==== SUPPLIED DATA
(** The ordering contract: one round of the loop records at most one wake, and
    a wake of a later source only when every earlier source has nothing: the
    start event first, then reviews, action resolutions, lifecycle controls,
    manual wakes, business events that match the wake plan, and the timer. *)
Theorem rounds_keep_the_ordering_contract w :
  wakes_added (in_order (w_state w)) w (snd (loop_body w)).
Proof.
  rewrite loop_body_eq. destruct (must_continue w); [by apply no_wake_added|].
  unfold choose_work. destruct (starting_event (w_state w)) as [[i e]|] eqn:Es.
  { apply event_branch_wakes; [constructor|follow]. }
  pose proof (no_start_ready _ Es) as H0.
  destruct (_buffered_reviews (w_state w)) as [|r rs] eqn:Er.
  2:{ eapply (one_wake_added _ _ w (snd (wake_on_review r w)));
        [by rewrite wake_on_review_eq|by repeat constructor|].
      apply (follows_run same_wakes (act_on_review r)). unfold act_on_review. follow. }
  assert (bool_decide (_buffered_reviews (w_state w) ≠ []) = false) as H1.
  { rewrite Er. by apply bool_decide_eq_false; intros []. }
  destruct (_buffered_action_resolutions (w_state w)) as [|r rs] eqn:Ex.
  2:{ apply no_wake_added, (follows_run same_wakes). unfold handle_resolution, act_on_resolution. follow. }
  assert (bool_decide (_buffered_action_resolutions (w_state w) ≠ []) = false) as H2.
  { rewrite Ex. by apply bool_decide_eq_false; intros []. }
  destruct (_buffered_controls (w_state w)) as [|r rs] eqn:Ek.
  2:{ apply no_wake_added, (follows_run same_wakes). unfold handle_control, act_on_control. follow. }
  assert (bool_decide (_buffered_controls (w_state w) ≠ []) = false) as H3.
  { rewrite Ek. by apply bool_decide_eq_false; intros []. }
  destruct (event_at (_manual_wake_event_index _) _) as [[i e]|] eqn:Em.
  { apply event_branch_wakes; [by repeat constructor|follow]. }
  pose proof (event_at_None _ _ Em) as H4.
  destruct (event_at (_matching_event_index _) _) as [[i e]|] eqn:Ee.
  { apply event_branch_wakes; [by repeat constructor|follow]. }
  pose proof (matching_none _ Ee) as H5.
  unfold read. destruct (timer_is_due _ _) as [[]|]; [| |by apply no_wake_added].
  - apply (one_wake_added _ (mkWakeRecord "timer" None None (_wake_plan (w_state w) ≫= wp_timer_id)
      (utc (w_now w)) None None) w
      (snd ((_ ← update set_started;
             record_wake "timer" None (_wake_plan (w_state w) ≫= wp_timer_id) None) w)));
      [done|by repeat constructor|].
    refine (follows_run same_wakes (_ ← update _clear_wake_plan;
      match _wake_plan (w_state w) ≫= wp_timer_id with
      | Some id => _run_turn (timer_sources id) | None => mret tt end) _ _). follow.
  - rewrite (bind_done _ _ w false w) by done.
    apply no_wake_added, (follows_run same_wakes). unfold wait_for_wake. follow.
Qed.
(** No message is twice in the mailbox, or both there and in the wake records,
    and all of them are remembered as seen. *)
Definition orderly (s : Mailbox) : Prop := ∀ c,
  NoDup (woken_ids c s ++ waiting_ids c s) ∧
  ∀ id, id ∈ (woken_ids c s ++ waiting_ids c s)%list → id ∈ seen_ids c s.

(** A message that was seen and has left its buffer never comes back. *)
Definition forward (s s' : Mailbox) : Prop := ∀ c id,
  id ∈ seen_ids c s → id ∈ seen_ids c s' ∧ (id ∉ waiting_ids c s → id ∉ waiting_ids c s').

Definition keeps_order (w w' : World) : Prop :=
  (orderly (w_state w) → orderly (w_state w')) ∧ forward (w_state w) (w_state w').

#[export] Instance keeps_order_preorder : PreOrder keeps_order.
Proof.
  split; [intros w; split; [done|]; by intros ? ?|].
  intros w1 w2 w3 [H1 F1] [H2 F2]. split; [auto|]. intros c id Hid.
  destruct (F1 c id Hid) as [Hid' ?]. destruct (F2 c id Hid') as [? ?]. auto.
Qed.

(** An assignment that leaves the channels alone. *)
Definition same_channels (s s' : Mailbox) : Prop := ∀ c,
  waiting_ids c s' = waiting_ids c s ∧ seen_ids c s' = seen_ids c s ∧ woken_ids c s' = woken_ids c s.

Lemma same_channels_keeps w w' : same_channels (w_state w) (w_state w') → keeps_order w w'.
Proof.
  intros Hs. split.
  - intros Ho c. destruct (Hs c) as (-> & -> & ->). apply Ho.
  - intros c id Hid. destruct (Hs c) as (-> & -> & _). auto.
Qed.
Definition _compile_communication_instructions (d : ProcessDefinition) : string :=
  let c := pd_communications d in
  let l := pd_limits d in
  if negb (nonempty (cc_outbound_action_types c))
  then "- This journey has no customer-facing outbound actions."
  else join_with newline (
    ["- Outbound actions: " +:+ join_with ", " (cc_outbound_action_types c);
     "- Never contact a customer after an opt-out or while an automated-response loop "
     +:+ "is active; deterministic policy is authoritative.";
     "- At most " +:+ pretty (pl_max_follow_ups_without_reply l)
     +:+ " follow-ups without a human reply, separated by at least "
     +:+ pretty (pl_minimum_follow_up_interval_hours l) +:+ " hours.";
     "- At most " +:+ pretty (pl_max_outbound_messages_per_window l)
     +:+ " outbound messages in " +:+ pretty (pl_outbound_message_window_hours l) +:+ " hours and "
     +:+ pretty (pl_max_outbound_messages_per_process l) +:+ " over the process lifetime."]
    ++ match cc_quiet_hours c with
       | Some q =>
           ["- Quiet hours are " +:+ isoformat_minutes (qh_start_local q) +:+ " to "
            +:+ isoformat_minutes (qh_end_local q) +:+ " in " +:+ qh_timezone q
            +:+ "; wait until they end before proposing outbound contact."]
       | None => []
       end)%list.

Definition compile_instructions (d : ProcessDefinition) : string :=
  let bullets xs := join_with newline ((λ x, "- " +:+ x) <$> xs) in
  let actions := str_or (join_with ", " (pd_allowed_actions d)) "none" in
  let action_guidance := str_or (join_with newline (omap (λ action,
      (λ guidance, "- " +:+ action +:+ ": " +:+ guidance) <$> assoc action (pd_action_guidance d))
      (pd_allowed_actions d)))
    "- No additional parameter guidance was declared." in
  let decision_guidance := str_or (bullets (pd_decision_guidance d))
    "- No additional decision guidance was declared." in
  let wakes := str_or (join_with ", " (pd_allowed_wake_events d)) "none" in
  let facts := str_or (join_with newline ((λ f,
      "- " +:+ fd_key f +:+ " (" +:+ fd_title f +:+ "; "
      +:+ join_with ", " (fact_kind_value <$> fd_kinds f) +:+ "): " +:+ fd_description f)
      <$> pd_facts d))
    "- No business facts were declared." in
  let completion := str_or (join_with newline ((λ kv,
      "- " +:+ fst kv +:+ " must equal " +:+ dumps_spaced (snd kv))
      <$> sort_by fst (pd_completion_requirements d)))
    "- No additional fact requirements were declared." in
  join_with newline [
    "Process: " +:+ pd_id d +:+ " version " +:+ pd_version d;
    "Goals:"; bullets (pd_goals d);
    "Allowed action types: " +:+ actions;
    "Action parameter guidance:"; action_guidance;
    "Decision guidance:"; decision_guidance;
    "Allowed event wake types: " +:+ wakes;
    "Business facts:"; facts;
    "Completion requirements:"; completion;
    "Communication safety:"; _compile_communication_instructions d;
    "Model budget: at most " +:+ pretty (pl_max_model_total_tokens_per_process (pd_limits d))
    +:+ " tokens and deterministic cost enforcement per process; deterministic "
    +:+ "policy is authoritative.";
    "Maximum process lifetime: " +:+ pretty (pl_maximum_process_lifetime_days (pd_limits d))
    +:+ " days from process creation.";
    "Terminal states: " +:+ join_with ", " (process_status_value <$> pd_terminal_states d);
    "Propose only actions and wake conditions allowed above. "
    +:+ "Never claim that a proposed action has already executed."].

(** ** What a valid definition guarantees *)

Lemma limit_in_range l n v lo hi :
  process_limits_validate l = Ok tt → (n, v, lo, hi) ∈ process_limit_ranges l → (lo <= v <= hi)%Z.
Proof.
  intros H Hin. unfold process_limits_validate in H. rewrite for_each_ok, Forall_forall in H.
  specialize (H _ Hin). cbn in H. apply raise_if_ok, orb_false_iff in H. lia.
Qed.

(** The shape a definition has once it is built. *)
Record ValidDefinition (d : ProcessDefinition) : Prop := {
  vd_limits : process_limits_validate (pd_limits d) = Ok tt;
  vd_permissions : ∀ t, t ∈ fst <$> pd_action_permissions d ↔ t ∈ pd_allowed_actions d;
  vd_outbound : cc_outbound_action_types (pd_communications d) ⊆ pd_allowed_actions d;
  vd_replies : cc_reply_event_types (pd_communications d) ⊆ pd_allowed_wake_events d;
  vd_controls : (cc_opt_out_event_types (pd_communications d)
    ++ cc_automated_response_event_types (pd_communications d))%list ⊆ pd_allowed_wake_events d;
  vd_completed : PS_COMPLETED ∈ pd_terminal_states d;
  vd_reserved : Forall (λ t, t ∉ RESERVED_KERNEL_EVENT_TYPES)
    (pd_trigger_events d ++ pd_allowed_wake_events d)%list;
  vd_requirements : Forall (λ kv, ∃ f, fact_by_key d (fst kv) = Some f ∧ AUTHORITATIVE ∈ fd_kinds f)
    (pd_completion_requirements d);
  vd_requirements_json : Forall (λ kv, has_nan (snd kv) = false) (pd_completion_requirements d)
}.

Lemma nonempty_filter {A} (p : A → bool) xs :
  nonempty (List.filter p xs) = false ↔ Forall (λ x, p x = false) xs.
Proof.
  induction xs as [|x xs IH]; cbn; [split; auto|]. rewrite Forall_cons, <- IH.
  destruct (p x); cbn; [split; [done|by intros [? _]]|tauto].
Qed.

Lemma validate_event_types_reserved xs :
  succeeds (validate_event_types xs) → Forall (λ t, t ∉ RESERVED_KERNEL_EVENT_TYPES) xs.
Proof.
  unfold validate_event_types. autorewrite with tiramisu. intros (_ & _ & H%nonempty_filter).
  eapply Forall_impl; [exact H|]. intros x Hx. by apply bool_decide_eq_false in Hx.
Qed.

Lemma fact_by_key_declared d key :
  key ∈ fd_key <$> pd_facts d → is_Some (fact_by_key d key).
Proof.
  unfold fact_by_key. induction (pd_facts d) as [|f fs IH]; cbn; [set_solver|].
  intros [->|Hin]%elem_of_cons; case_bool_decide; [by eexists|done|by eexists|auto].
Qed.

Lemma existsb_false {A} (p : A → bool) xs : existsb p xs = false ↔ Forall (λ x, p x = false) xs.
Proof.
  induction xs as [|x xs IH]; cbn; [split; auto|].
  by rewrite Forall_cons, orb_false_iff, IH.
Qed.

Lemma permissions_ok d :
  succeeds (require_explicit_action_permissions d) →
  (∀ t, t ∈ fst <$> pd_action_permissions d ↔ t ∈ pd_allowed_actions d)
  ∧ cc_outbound_action_types (pd_communications d) ⊆ pd_allowed_actions d
  ∧ cc_reply_event_types (pd_communications d) ⊆ pd_allowed_wake_events d
  ∧ (cc_opt_out_event_types (pd_communications d)
    ++ cc_automated_response_event_types (pd_communications d))%list ⊆ pd_allowed_wake_events d
  ∧ Forall (λ kv, ∃ f, fact_by_key d (fst kv) = Some f ∧ AUTHORITATIVE ∈ fd_kinds f)
    (pd_completion_requirements d).
Proof.
  unfold require_explicit_action_permissions. cbv zeta. autorewrite with tiramisu.
  rewrite !negb_false_iff, same_set_spec, !subset_of_spec.
  intros (? & _ & ? & ? & ? & _ & Hdecl & Hauth). split_and!; [done..|].
  apply existsb_false in Hauth. rewrite Forall_forall in Hauth. rewrite Forall_forall.
  intros kv Hkv. assert (fst kv ∈ fst <$> pd_completion_requirements d) as Hk
    by (by apply list_elem_of_fmap_2).
  destruct (fact_by_key_declared d (fst kv) (Hdecl _ Hk)) as [f Hf].
  exists f. split; [done|]. specialize (Hauth _ Hk). rewrite Hf in Hauth.
  by apply negb_false_iff, bool_decide_eq_true in Hauth.
Qed.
========
**WORK REQUIRED**
Only one stretch of the records above is wanted: the lines between the one holding "Definition _compile_communication_instructions (d" and the one holding "No additional parameter", inclusive, reproduced exactly.

**SOLUTION TO THIS EXERCISE**
Definition _compile_communication_instructions (d : ProcessDefinition) : string :=
  let c := pd_communications d in
  let l := pd_limits d in
  if negb (nonempty (cc_outbound_action_types c))
  then "- This journey has no customer-facing outbound actions."
  else join_with newline (
    ["- Outbound actions: " +:+ join_with ", " (cc_outbound_action_types c);
     "- Never contact a customer after an opt-out or while an automated-response loop "
     +:+ "is active; deterministic policy is authoritative.";
     "- At most " +:+ pretty (pl_max_follow_ups_without_reply l)
     +:+ " follow-ups without a human reply, separated by at least "
     +:+ pretty (pl_minimum_follow_up_interval_hours l) +:+ " hours.";
     "- At most " +:+ pretty (pl_max_outbound_messages_per_window l)
     +:+ " outbound messages in " +:+ pretty (pl_outbound_message_window_hours l) +:+ " hours and "
     +:+ pretty (pl_max_outbound_messages_per_process l) +:+ " over the process lifetime."]
    ++ match cc_quiet_hours c with
       | Some q =>
           ["- Quiet hours are " +:+ isoformat_minutes (qh_start_local q) +:+ " to "
            +:+ isoformat_minutes (qh_end_local q) +:+ " in " +:+ qh_timezone q
            +:+ "; wait until they end before proposing outbound contact."]
       | None => []
       end)%list.

Definition compile_instructions (d : ProcessDefinition) : string :=
  let bullets xs := join_with newline ((λ x, "- " +:+ x) <$> xs) in
  let actions := str_or (join_with ", " (pd_allowed_actions d)) "none" in
  let action_guidance := str_or (join_with newline (omap (λ action,
      (λ guidance, "- " +:+ action +:+ ": " +:+ guidance) <$> assoc action (pd_action_guidance d))
      (pd_allowed_actions d)))
    "- No additional parameter guidance was declared." in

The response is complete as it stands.